Effective dose for EVAR planning was 18 (8) mSv; for EVAR repair 10 (10) mSv; and during the first, second and subsequent years of surveillance 87.5 (35) mSv/y, 35 (17.5) mSv/y and 17.5 (17.5) mSv/y. The number of radiation induced deaths per 1000 EVAR patients was 12 (10), 8 (6), 4 (3) and 1 (1) for patients treated at ages 55, 65, 75 and 85 years (respectively traditional protocol and between brackets reduced dose scenario). The corresponding number of abdominal aortic aneurysm (AAA) related deaths per 1000 EVAR patients was: 126, 91, 67 and 47, respectively (for both the traditional protocol and the reduced dose scenario). The average radiation induced reduction of life expectancy was 40 (30), 21 (15), 8 (5) and 2 (1) days for patients treated at ages 55, 65, 75 and 85 years; corresponding AAA related reduction of life expectancy was 739 (740), 387 (387), 197 (197) and 82 (82) days (respectively traditional protocol and between brackets reduced dose scenario).
Radiation exposure accumulates rapidly for patients undergoing surveillance after abdominal EVAR. However, associated radiation risks are modest, even for the traditional surveillance protocol that is associated with a relatively high patient dose.

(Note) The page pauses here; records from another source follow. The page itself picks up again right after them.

(** ** The drawing state of the 2D context

    The attributes the component sets on the context of the canvas.  They
    persist from one call to the next and return to their defaults when the
    canvas is resized. *)

Record DrawingState : Set := {
  globalCompositeOperation : string;
  strokeStyle : string;
  lineWidth : Z;
  lineCap : string;
  lineJoin : string
}.

Definition defaultDrawingState : DrawingState :=
  {| globalCompositeOperation := "source-over";
     strokeStyle := "#000000";
     lineWidth := 1;
     lineCap := "butt";
     lineJoin := "miter" |}.

(** ** The state of the component

    The [useState] cells, then the [useRef] cells; [canvas] is the bitmap
    behind [canvasRef.current] and [context] the drawing state of its 2D
    context. *)

Record State : Set := mkState {
  editMode : EditMode;
  brushSettings : BrushSettings;
  history : list ImageData.t;
  historyIndex : Z;
  cropRect : option CropRect.t;
  cropAction : option CropAction.t;
  canvas : Canvas;
  context : DrawingState;
  originalImageRef : option HTMLImageElement;
  isDrawing : bool;
  lastPoint : option Point.t
}.

Definition setEditMode (m : EditMode) (st : State) : State :=
  mkState m (brushSettings st) (history st) (historyIndex st) (cropRect st)
    (cropAction st) (canvas st) (context st) (originalImageRef st) (isDrawing st)
    (lastPoint st).

Definition setBrushSettings (b : BrushSettings) (st : State) : State :=
  mkState (editMode st) b (history st) (historyIndex st) (cropRect st)
    (cropAction st) (canvas st) (context st) (originalImageRef st) (isDrawing st)
    (lastPoint st).

Definition setHistory (h : list ImageData.t) (st : State) : State :=
  mkState (editMode st) (brushSettings st) h (historyIndex st) (cropRect st)
    (cropAction st) (canvas st) (context st) (originalImageRef st) (isDrawing st)
    (lastPoint st).

Definition setHistoryIndex (i : Z) (st : State) : State :=
  mkState (editMode st) (brushSettings st) (history st) i (cropRect st)
    (cropAction st) (canvas st) (context st) (originalImageRef st) (isDrawing st)
    (lastPoint st).

Definition setCropRect (r : option CropRect.t) (st : State) : State :=
  mkState (editMode st) (brushSettings st) (history st) (historyIndex st) r
    (cropAction st) (canvas st) (context st) (originalImageRef st) (isDrawing st)
    (lastPoint st).
(** The events of the child process the runner listens to.  The exit code
    of ['close'] is [null] when a signal ended the process. *)
Inductive event : Type :=
| stdout_data (data : string)
| stderr_data (data : string)
| child_error (message : string)
| child_close (code : option Z).

(** [spawn] throws, before a child exists, when one of its arguments holds
    the NUL character. *)
Definition has_NUL (s : string) : bool :=
  existsb (Ascii.eqb Ascii.zero) (list_ascii_of_string s).

Definition spawn_throws (args : list string) : bool := existsb has_NUL args.

(** The body of [runYtDlp] once [spawn] has returned a child, up to the
    registration of the listeners.  When [spawn] throws instead, the
    executor stops before [progressMap.set]: nothing is stored, no listener
    is registered and the promise is rejected; the routes below test
    [spawn_throws] for that before they enter this body.  A child that
    cannot be started for another reason is reported by ['error']. *)
Definition runYtDlp (args : list string) (outputPath id : string) (w : world)
    : world * closure :=
  (progressMap_set id snapshot_starting w,
   Closure args outputPath id "" Pending).

(** [line.match(progress_re)] and the update built from the groups. *)
Definition parse_progress (line : string) : option snapshot :=
  match exec progress_re (list_ascii_of_string line) with
  | Some m =>
      Some (snapshot_downloading (Number (group 1 m)) (group 2 m) (group 3 m))
  | None => None
  end.

Definition on_stdout (data : string) (w : world) (c : closure)
    : world * closure :=
  match parse_progress data with
  | Some p => (progressMap_set (id c) p w, c)
  | None => (w, c)
  end.

Definition on_stderr (data : string) (w : world) (c : closure)
    : world * closure :=
  (w, Closure (args c) (outputPath c) (id c) (stderr c +:+ data) (settled c)).

Definition on_error (message : string) (w : world) (c : closure)
    : world * closure :=
  (progressMap_set (id c) (snapshot_error message) w,
   Closure (args c) (outputPath c) (id c) (stderr c) (reject message (settled c))).

(** The text of [code] inside a template literal. *)
Definition code_text (code : option Z) : string :=
  match code with
  | Some n => pretty n
  | None => "null"
  end.

(** [stderr || `yt-dlp exited with code ${code}`] *)
Definition close_message (stderr : string) (code : option Z) : string :=
  match stderr with
  | "" => "yt-dlp exited with code " +:+ code_text code
  | _ => stderr
  end.

Definition on_close (code : option Z) (w : world) (c : closure)
    : world * closure :=
  if bool_decide (code = Some 0%Z) && fs_existsSync (outputPath c) w then
    (progressMap_set (id c) snapshot_completed w,
     Closure (args c) (outputPath c) (id c) (stderr c) (resolve (settled c)))
  else
    let message := close_message (stderr c) code in
    (progressMap_set (id c) (snapshot_error message) w,
     Closure (args c) (outputPath c) (id c) (stderr c)
       (reject message (settled c))).

Definition handle (e : event) (w : world) (c : closure) : world * closure :=
  match e with
  | stdout_data data => on_stdout data w c
  | stderr_data data => on_stderr data w c
  | child_error message => on_error message w c
  | child_close code => on_close code w c
  end.

(** ** The environment of one run *)

Inductive fs_change : Type :=
| created (path : string)
| removed (path : string).

Definition apply_fs (ch : fs_change) (w : world) : world :=
  match ch with
  | created path =>
      World (progressMap w) (history w) ({[path]} ∪ disk w) (refused w)
  | removed path =>
      World (progressMap w) (history w) (disk w ∖ {[path]}) (refused w)
  end.

(** What can happen between the start of the child and its end: output on
    either stream, and changes of the disk. *)
Inductive activity : Type :=
| Out (data : string)
| Err (data : string)
| Fs (change : fs_change).

Definition act (s : world * closure) (a : activity) : world * closure :=
  match a with
  | Out data => on_stdout data s.1 s.2
  | Err data => on_stderr data s.1 s.2
  | Fs ch => (apply_fs ch s.1, s.2)
  end.

Definition run (acts : list activity) (s : world * closure)
    : world * closure :=
  foldl act s acts.

(** How a child ends.  An exited child emits ['close'] with its code.  A
    child that could not be spawned emits ['error'], and Node then emits
    ['close'] with the negated errno (-2 for ENOENT) before any reaction of
    the promise runs; the second event is optional here. *)
Inductive outcome : Type :=
| Exited (code : option Z)
| LaunchFailed (message : string) (errno : option positive).

Definition finish (o : outcome) (s : world * closure) : world * closure :=
  match o with
  | Exited code => on_close code s.1 s.2
  | LaunchFailed message None => on_error message s.1 s.2
  | LaunchFailed message (Some errno) =>
      let s' := on_error message s.1 s.2 in
      on_close (Some (Z.neg errno)) s'.1 s'.2
  end.

(** The statuses written for [id], oldest first. *)
Definition statuses (id : string) (w : world) : list Status :=
  (λ e, snap_status e.2) <$> filter (λ e, e.1 = id) (history w).

(** The stderr text of a run, in order of arrival. *)
Fixpoint stderr_text (acts : list activity) : string :=
  match acts with
  | [] => ""
  | Err data :: acts' => data +:+ stderr_text acts'
  | _ :: acts' => stderr_text acts'
  end.

(** The number of stdout chunks of a run that carry a progress line. *)
Fixpoint progress_lines (acts : list activity) : nat :=
  match acts with
  | [] => 0
  | Out data :: acts' =>
      (if parse_progress data is Some _ then 1 else 0) + progress_lines acts'
  | _ :: acts' => progress_lines acts'
  end.

(** The progress snapshots a run writes, in order. *)
Fixpoint progress_snaps (acts : list activity) : list snapshot :=
  match acts with
  | [] => []
  | Out data :: acts' =>
      match parse_progress data with
      | Some p => p :: progress_snaps acts'
      | None => progress_snaps acts'
      end
  | _ :: acts' => progress_snaps acts'
  end.

(** ** The routes *)

(** [/^(https?:\/\/)?(www\.)?(youtube\.com|youtu\.be)\//]; the anchor makes
    [test] a match at the first character. *)
Definition youtube_re : regex :=
  Cats [ Opt (Group 1 (Cats [Lit "http"; Opt (Char "s"); Lit "://"]));
         Opt (Group 2 (Lit "www."));
         Group 3 (Alt (Lit "youtube.com") (Lit "youtu.be"));
         Char "/" ].

Definition isValidYouTubeUrl (url : string) : bool :=
  match match_here youtube_re (list_ascii_of_string url) with
  | Some _ => true
  | None => false
  end.

(** [quality.replace(/p/i, '')]: the first [p] or [P] is dropped. *)
Fixpoint replace_p (s : string) : string :=
  match s with
  | "" => ""
  | String c s' =>
      if Ascii.eqb c "p" || Ascii.eqb c "P" then s'
      else String c (replace_p s')
  end.

(** [`bestvideo[height<=${quality.replace(/p/i, '')}]+bestaudio/best[ext=${format}]`] *)
Definition format_filter (quality format : string) : string :=
  "bestvideo[height<=" +:+ replace_p quality
    +:+ "]+bestaudio/best[ext=" +:+ format +:+ "]".

(** The fields the routes read from [req.body]; [None] is [undefined].
    The values are strings, and a boolean for [audioOnly], as in a request
    of the documented shape. *)
Record body : Type := Body {
  url : option string;
  quality : option string;
  format : option string;
  startTime : option string;
  endTime : option string;
  audioOnly : option bool
}.

(** [!url || !isValidYouTubeUrl(url)] *)
Definition invalid_url (u : option string) : bool :=
  match u with
  | Some (String c s) => negb (isValidYouTubeUrl (String c s))
  | _ => true
  end.

Inductive progress_reply : Type :=
| NotFound (error : string)
| Ok (progress : snapshot).

(** [GET /download/progress/:id] *)
Definition get_download_progress (id : string) (w : world) : progress_reply :=
  match progressMap_get id w with
  | None => NotFound "Unknown download id"
  | Some p => Ok p
  end.

Section Routes.
(** [path.join] of Node on two segments, and the download directory read
    from the environment when the module loads. *)
Variable path_join : string -> string -> string.
Variable DOWNLOAD_DIR : string.

(** The trim arguments pushed when [startTime || endTime]. *)
Definition trim_args (startTime endTime : option string) : list string :=
  if truthy startTime || truthy endTime then
    let section := or_else startTime "0" +:+ "-" +:+ or_else endTime "inf" in
    ["--download-sections"; "*" +:+ section]
  else [].

(** [POST /download/video].  [uuid] is the value of [uuidv4()].  The
    result is [None] when no run was started: for the 400 reply, and when
    [spawn] threw inside [runYtDlp], whose rejection goes to [next]. *)
Definition post_download_video (b : body) (uuid : string) (w : world)
    : world * option closure :=
  let quality := default_to "720p" (quality b) in
  let format := default_to "mp4" (format b) in
  if invalid_url (url b) then (w, None)
  else
    let url := default_to "" (url b) in
    let id := uuid in
    let filename := id +:+ "." +:+ format in
    let outputPath := path_join DOWNLOAD_DIR filename in
    let args :=
      [url; "-f"; format_filter quality format; "-o"; outputPath;
       "--no-playlist"] ++ trim_args (startTime b) (endTime b) in
    if spawn_throws args then (w, None)
    else
      let '(w', c) := runYtDlp args outputPath id w in
      (w', Some c).

(** [POST /download/audio] *)
Definition post_download_audio (b : body) (uuid : string) (w : world)
    : world * option closure :=
  let format := default_to "mp3" (format b) in
  let quality := default_to "192k" (quality b) in
  if invalid_url (url b) then (w, None)
  else
    let url := default_to "" (url b) in
    let id := uuid in
    let filename := id +:+ "." +:+ format in
    let outputPath := path_join DOWNLOAD_DIR filename in
    let args :=
      [url; "-x"; "--audio-format"; format; "--audio-quality"; quality;
       "-o"; outputPath; "--no-playlist"] in
    if spawn_throws args then (w, None)
    else
      let '(w', c) := runYtDlp args outputPath id w in
      (w', Some c).
(** * Safe Audio Environment System: level meter, limiter and pipeline

    A shallow embedding of [SafeAudioProcessor] (safe_audio_system.py) and of
    the limiter of [SimpleAudioProcessor] (simple_pc_to_headphone.py).

    Conventions of the embedding.
    - A numpy float array is a [list R]: floating-point values are read as
      the real numbers they denote and every numpy operation as the real
      function it approximates (no rounding, no NaN).
    - A numpy int16 array is a [list Z].
    - [-np.inf] is the constructor [NegInf] of [level].
    - A Python exception is the constructor [Raise] of [result]; attribute
      updates made before the exception are kept in the returned state.
    - numpy's FFT is the discrete Fourier transform, written out.
    - scipy's Butterworth design and the recursion of [filtfilt] are
      library code outside the repository: the numeric kernel is a variable
      of the section; the argument check of [filtfilt] (input longer than
      the padding) is modelled. *)

From Stdlib Require Import Reals Lra Lia ZArith List Bool Psatz.
Import ListNotations.
Open Scope R_scope.

(** ** Exceptions *)

Inductive exn := ValueError | TypeError.
(** Interrupt::Idle, called when no thread is ready. It halts the machine
    exactly when no interrupt is pending or the only one is the time-slice timer;
    otherwise it first moves the clock, if it is behind, to the earliest pending
    due time, counts the difference as idle time, and runs that interrupt. The
    clock stays the sum of its parts in every case, and never goes back. *)
Theorem Idle_advances s w :
  wf_pending s -> balanced s -> level s = IntOff -> inHandler s = false ->
  match pending s with
  | [] => Idle (s, w) = Ret (false, (setStatus IdleMode s, w))
  | (t, p) :: q =>
      let s1 := setStatus IdleMode (set_pending q s) in
      let s2 := if t <=? now s then s1 else idle_until t s1 in
      now s2 = Z.max t (now s) /\ balanced s2 /\
      if bool_decide (type p = TimerInt) && Seq.IsEmpty q then
        exists s3, Idle (s, w) = Ret (false, (s3, w)) /\ now s3 = now s2 /\ balanced s3 /\
          pending s3 = [(t, p)]
      else
        match fire p (s2, w) with
        | Ret (s3, w3) =>
            schedules s2 s3 /\
            Idle (s, w) = (let! (s, w) := drain_all (s3, w3) in
                           Ret (true, (setStatus SystemMode (set_yield false s), w)))
        | Abort => Idle (s, w) = Abort
        | Undef => Idle (s, w) = Undef
        end
  end.
Proof.
  intros Hwf Hbal Hl Hi. unfold Idle. destruct (pending s) as [|[t p] q] eqn:E.
  { cbn. by rewrite E, bool_decide_true. }
  set (s1 := setStatus IdleMode (set_pending q s)).
  set (s2 := if t <=? now s then s1 else idle_until t s1).
  assert (now s2 = Z.max t (now s) /\ balanced s2) as [Hnow Hbal2].
  { unfold s2, s1. destruct (Z.leb_spec t (now s)); unfold now, balanced in *; cbn; lia. }
  split; [done|]. split; [done|].
  assert (CheckIfDue true (setStatus IdleMode s, w) =
    if bool_decide (type p = TimerInt) && Seq.IsEmpty q then
      Ret (false, (set_pending (Seq.SortedInsert p t q) s2, w))
    else let! sw := fire p (s2, w) in Ret (true, sw)) as ->.
  { unfold CheckIfDue. cbn [level pending setStatus]. rewrite bool_decide_true, E by done.
    cbn [bind Seq.SortedRemove ASSERT]. change (now (setStatus IdleMode s)) with (now s).
    unfold s2, s1. destruct (Z.leb_spec t (now s)); reflexivity. }
  destruct (bool_decide (type p = TimerInt) && Seq.IsEmpty q) eqn:Ht.
  - apply andb_true_iff in Ht as [_ ->%Seq.IsEmpty_true]. cbn. eexists. split; [done|]. done.
  - assert (level s2 = IntOff /\ inHandler s2 = false) as [Hl2 Hi2]
      by (unfold s2, s1; by destruct (t <=? now s)).
    destruct (fire p (s2, w)) as [[s3 w3]| |] eqn:Hf; [|done|done]. cbn [bind].
    split; [by eapply fire_schedules | done].
Qed.
End ClockFacts.

(** ** A concrete machine: two devices that reschedule themselves *)

Module Demo.

(** Handler [n] logs its number and asks to be called again [n] ticks later;
    handler 0 asks for a context switch. *)
Definition ex_call (h : nat) (a : Z) '((s, w) : IState nat * list nat) : C (IState nat * list nat) :=
  match h with
  | O => let! s := YieldOnReturn s in Ret (s, w ++ [O])
  | _ => let! s := Schedule h a (Z.of_nat h) DiskInt s in Ret (s, w ++ [h])
  end.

Radiation risks in EVAR patient are modest and much smaller compared to AAA related risks.
Geleijns, K,
Koning, O,
van Bockel, H,
Endovascular Abdominal Aortic Aneurysm Repair: Patient Dose and Radiation Risks. Radiological Society of North America 2009 Scientific Assembly and Annual Meeting, November 29 - December 4, 2009 ,Chicago IL.